[Records shown Boundary: Start]
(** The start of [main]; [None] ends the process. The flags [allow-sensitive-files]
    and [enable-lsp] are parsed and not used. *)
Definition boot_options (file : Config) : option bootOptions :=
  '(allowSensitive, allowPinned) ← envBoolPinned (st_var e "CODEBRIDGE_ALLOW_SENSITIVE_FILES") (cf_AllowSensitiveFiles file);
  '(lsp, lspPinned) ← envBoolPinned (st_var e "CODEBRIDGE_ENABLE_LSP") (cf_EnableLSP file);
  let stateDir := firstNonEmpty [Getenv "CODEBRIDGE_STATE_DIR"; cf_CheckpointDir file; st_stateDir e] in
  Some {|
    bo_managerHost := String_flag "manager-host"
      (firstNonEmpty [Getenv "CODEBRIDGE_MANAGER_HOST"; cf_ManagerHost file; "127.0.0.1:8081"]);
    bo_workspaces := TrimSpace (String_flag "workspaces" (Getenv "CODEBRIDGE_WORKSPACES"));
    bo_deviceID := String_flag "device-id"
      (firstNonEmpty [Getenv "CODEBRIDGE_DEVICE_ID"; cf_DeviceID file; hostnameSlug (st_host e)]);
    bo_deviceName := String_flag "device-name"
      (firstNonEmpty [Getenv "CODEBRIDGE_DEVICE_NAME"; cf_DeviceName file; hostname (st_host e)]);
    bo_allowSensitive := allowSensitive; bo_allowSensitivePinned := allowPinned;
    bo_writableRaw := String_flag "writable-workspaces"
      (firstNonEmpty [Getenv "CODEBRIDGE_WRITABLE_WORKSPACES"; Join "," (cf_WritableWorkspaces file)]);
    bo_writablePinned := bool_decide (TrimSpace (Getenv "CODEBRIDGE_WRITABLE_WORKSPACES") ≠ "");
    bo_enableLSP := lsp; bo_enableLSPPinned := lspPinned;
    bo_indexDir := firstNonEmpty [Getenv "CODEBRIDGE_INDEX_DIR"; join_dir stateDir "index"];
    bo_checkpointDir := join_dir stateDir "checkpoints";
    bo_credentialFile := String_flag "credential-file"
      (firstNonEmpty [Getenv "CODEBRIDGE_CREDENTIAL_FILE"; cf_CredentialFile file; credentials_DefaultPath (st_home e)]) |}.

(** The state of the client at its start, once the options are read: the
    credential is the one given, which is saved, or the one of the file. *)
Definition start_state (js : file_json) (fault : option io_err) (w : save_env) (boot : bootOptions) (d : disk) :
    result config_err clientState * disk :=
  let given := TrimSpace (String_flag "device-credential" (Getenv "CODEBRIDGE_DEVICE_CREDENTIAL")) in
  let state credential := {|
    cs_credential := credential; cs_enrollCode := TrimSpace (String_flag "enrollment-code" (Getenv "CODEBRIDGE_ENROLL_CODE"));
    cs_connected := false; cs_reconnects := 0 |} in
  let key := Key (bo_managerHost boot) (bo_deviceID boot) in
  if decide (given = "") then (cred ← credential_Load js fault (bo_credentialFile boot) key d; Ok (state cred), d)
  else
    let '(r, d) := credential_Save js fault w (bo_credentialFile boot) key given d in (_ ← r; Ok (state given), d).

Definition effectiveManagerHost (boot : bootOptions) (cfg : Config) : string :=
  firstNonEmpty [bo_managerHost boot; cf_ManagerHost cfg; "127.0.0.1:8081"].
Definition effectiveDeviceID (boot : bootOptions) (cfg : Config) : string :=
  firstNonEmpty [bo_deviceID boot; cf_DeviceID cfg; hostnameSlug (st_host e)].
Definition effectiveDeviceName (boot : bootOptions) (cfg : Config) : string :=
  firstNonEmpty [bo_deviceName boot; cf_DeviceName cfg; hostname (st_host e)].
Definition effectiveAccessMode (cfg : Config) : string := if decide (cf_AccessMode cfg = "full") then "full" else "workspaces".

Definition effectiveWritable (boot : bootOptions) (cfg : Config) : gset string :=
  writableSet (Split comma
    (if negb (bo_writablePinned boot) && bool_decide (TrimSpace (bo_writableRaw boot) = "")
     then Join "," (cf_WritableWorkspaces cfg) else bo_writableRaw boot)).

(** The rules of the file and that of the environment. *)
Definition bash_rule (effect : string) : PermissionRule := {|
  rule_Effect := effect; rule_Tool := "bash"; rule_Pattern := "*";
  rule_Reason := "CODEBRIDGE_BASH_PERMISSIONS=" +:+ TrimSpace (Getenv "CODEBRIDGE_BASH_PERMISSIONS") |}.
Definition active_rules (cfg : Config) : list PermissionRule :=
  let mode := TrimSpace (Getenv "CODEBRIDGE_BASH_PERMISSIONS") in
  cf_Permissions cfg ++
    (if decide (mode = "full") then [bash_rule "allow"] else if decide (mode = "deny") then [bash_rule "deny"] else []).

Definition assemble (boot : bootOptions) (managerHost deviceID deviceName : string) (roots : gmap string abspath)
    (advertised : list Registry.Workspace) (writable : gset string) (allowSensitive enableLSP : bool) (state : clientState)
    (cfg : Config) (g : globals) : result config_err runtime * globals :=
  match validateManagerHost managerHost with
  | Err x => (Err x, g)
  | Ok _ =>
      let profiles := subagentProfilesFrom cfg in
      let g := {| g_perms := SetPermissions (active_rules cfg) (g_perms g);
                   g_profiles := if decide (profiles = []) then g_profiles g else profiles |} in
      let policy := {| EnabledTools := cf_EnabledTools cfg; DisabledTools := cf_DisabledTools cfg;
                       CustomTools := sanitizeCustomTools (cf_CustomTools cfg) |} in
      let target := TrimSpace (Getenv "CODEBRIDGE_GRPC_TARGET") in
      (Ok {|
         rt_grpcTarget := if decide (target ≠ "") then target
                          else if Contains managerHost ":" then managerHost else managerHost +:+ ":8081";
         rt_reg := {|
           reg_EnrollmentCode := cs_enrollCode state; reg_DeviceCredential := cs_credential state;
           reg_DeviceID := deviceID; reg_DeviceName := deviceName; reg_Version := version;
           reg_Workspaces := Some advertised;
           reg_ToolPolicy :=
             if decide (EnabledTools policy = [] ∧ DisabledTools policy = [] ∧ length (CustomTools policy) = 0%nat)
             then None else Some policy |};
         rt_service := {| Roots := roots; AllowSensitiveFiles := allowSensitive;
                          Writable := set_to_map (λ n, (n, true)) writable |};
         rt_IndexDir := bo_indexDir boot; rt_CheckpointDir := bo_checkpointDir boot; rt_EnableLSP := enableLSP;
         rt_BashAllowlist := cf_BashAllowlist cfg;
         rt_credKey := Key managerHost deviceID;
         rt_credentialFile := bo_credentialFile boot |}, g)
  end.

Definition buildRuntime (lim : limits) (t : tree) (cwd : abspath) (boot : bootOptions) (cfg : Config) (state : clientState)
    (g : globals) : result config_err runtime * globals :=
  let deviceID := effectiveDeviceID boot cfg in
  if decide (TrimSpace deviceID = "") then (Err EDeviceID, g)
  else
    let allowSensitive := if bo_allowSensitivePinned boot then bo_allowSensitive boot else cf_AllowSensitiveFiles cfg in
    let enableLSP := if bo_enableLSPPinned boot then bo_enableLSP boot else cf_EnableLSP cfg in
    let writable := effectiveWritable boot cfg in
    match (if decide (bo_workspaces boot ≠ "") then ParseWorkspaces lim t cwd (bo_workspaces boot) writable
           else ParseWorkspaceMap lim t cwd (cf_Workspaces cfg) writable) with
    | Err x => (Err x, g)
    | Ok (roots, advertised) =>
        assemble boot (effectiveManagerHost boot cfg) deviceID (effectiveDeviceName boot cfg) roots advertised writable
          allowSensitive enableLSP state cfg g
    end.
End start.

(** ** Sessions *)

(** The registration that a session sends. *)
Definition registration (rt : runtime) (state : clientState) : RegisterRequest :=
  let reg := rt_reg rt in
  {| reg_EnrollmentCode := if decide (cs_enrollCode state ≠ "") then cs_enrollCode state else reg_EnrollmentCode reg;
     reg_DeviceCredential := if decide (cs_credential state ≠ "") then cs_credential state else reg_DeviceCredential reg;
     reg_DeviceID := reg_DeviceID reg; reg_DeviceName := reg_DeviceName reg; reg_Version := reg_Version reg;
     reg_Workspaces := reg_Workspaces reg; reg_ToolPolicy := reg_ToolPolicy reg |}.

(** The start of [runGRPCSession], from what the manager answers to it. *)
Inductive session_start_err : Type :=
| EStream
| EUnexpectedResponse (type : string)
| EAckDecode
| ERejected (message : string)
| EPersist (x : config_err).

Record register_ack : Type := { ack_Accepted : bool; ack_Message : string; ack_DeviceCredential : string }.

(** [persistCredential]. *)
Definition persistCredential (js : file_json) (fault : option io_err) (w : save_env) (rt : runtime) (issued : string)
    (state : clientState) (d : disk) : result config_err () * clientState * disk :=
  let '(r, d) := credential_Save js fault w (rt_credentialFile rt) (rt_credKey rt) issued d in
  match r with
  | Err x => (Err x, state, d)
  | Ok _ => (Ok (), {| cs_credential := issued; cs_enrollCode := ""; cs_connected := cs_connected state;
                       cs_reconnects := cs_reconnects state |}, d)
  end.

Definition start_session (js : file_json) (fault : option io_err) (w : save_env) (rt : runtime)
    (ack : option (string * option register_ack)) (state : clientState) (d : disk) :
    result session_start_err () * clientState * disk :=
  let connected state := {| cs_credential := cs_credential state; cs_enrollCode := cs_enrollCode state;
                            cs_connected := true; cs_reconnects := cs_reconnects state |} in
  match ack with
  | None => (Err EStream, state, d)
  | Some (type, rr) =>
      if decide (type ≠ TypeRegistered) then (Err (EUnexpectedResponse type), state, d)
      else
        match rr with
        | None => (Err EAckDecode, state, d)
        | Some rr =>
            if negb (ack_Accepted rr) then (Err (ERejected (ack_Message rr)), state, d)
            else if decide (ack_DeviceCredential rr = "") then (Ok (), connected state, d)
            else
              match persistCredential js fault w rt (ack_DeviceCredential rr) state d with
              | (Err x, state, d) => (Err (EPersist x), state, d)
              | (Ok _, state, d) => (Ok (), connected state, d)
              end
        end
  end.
[Records shown Boundary: End]
[Records shown Boundary: Start]
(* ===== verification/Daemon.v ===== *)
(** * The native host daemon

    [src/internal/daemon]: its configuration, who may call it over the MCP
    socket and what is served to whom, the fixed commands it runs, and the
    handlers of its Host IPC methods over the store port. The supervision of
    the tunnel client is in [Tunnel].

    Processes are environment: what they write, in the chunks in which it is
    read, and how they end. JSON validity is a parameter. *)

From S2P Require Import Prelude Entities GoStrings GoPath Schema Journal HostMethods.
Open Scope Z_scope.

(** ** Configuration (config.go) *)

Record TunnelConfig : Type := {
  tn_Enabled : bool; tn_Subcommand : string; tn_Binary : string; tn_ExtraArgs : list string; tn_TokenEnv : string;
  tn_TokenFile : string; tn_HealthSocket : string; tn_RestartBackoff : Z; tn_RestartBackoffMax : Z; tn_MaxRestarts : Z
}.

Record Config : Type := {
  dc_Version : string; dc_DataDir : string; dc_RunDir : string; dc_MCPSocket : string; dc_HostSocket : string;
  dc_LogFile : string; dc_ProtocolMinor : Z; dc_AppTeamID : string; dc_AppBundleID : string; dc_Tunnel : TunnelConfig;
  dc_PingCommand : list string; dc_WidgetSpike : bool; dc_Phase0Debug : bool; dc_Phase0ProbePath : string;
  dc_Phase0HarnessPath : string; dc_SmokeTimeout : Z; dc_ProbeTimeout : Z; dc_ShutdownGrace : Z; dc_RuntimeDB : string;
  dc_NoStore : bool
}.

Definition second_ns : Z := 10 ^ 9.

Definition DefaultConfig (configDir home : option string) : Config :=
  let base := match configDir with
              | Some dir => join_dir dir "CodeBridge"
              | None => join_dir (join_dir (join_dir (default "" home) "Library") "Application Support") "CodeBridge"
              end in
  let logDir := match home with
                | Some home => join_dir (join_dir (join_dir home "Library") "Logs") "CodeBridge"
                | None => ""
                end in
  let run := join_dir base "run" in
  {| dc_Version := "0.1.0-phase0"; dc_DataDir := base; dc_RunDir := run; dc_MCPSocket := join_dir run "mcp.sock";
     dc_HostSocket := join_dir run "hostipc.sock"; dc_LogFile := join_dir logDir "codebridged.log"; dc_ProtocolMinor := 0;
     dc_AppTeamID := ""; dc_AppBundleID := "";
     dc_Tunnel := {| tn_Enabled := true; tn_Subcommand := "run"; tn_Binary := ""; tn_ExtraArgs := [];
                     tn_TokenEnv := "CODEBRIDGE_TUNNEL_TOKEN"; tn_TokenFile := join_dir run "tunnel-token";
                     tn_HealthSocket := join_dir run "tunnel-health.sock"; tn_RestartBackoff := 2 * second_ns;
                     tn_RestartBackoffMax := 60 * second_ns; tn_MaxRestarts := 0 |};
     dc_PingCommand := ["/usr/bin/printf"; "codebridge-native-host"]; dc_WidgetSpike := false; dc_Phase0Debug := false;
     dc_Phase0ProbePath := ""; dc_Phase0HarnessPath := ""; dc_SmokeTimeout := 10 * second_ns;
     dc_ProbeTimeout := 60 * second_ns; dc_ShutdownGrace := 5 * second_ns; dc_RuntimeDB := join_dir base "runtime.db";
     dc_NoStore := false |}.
[Records shown Boundary: End]
### Work task
Search the data and copy each line containing "effectiveManagerHost".

### Output for this exercise
Definition effectiveManagerHost (boot : bootOptions) (cfg : Config) : string :=
        assemble boot (effectiveManagerHost boot cfg) deviceID (effectiveDeviceName boot cfg) roots advertised writable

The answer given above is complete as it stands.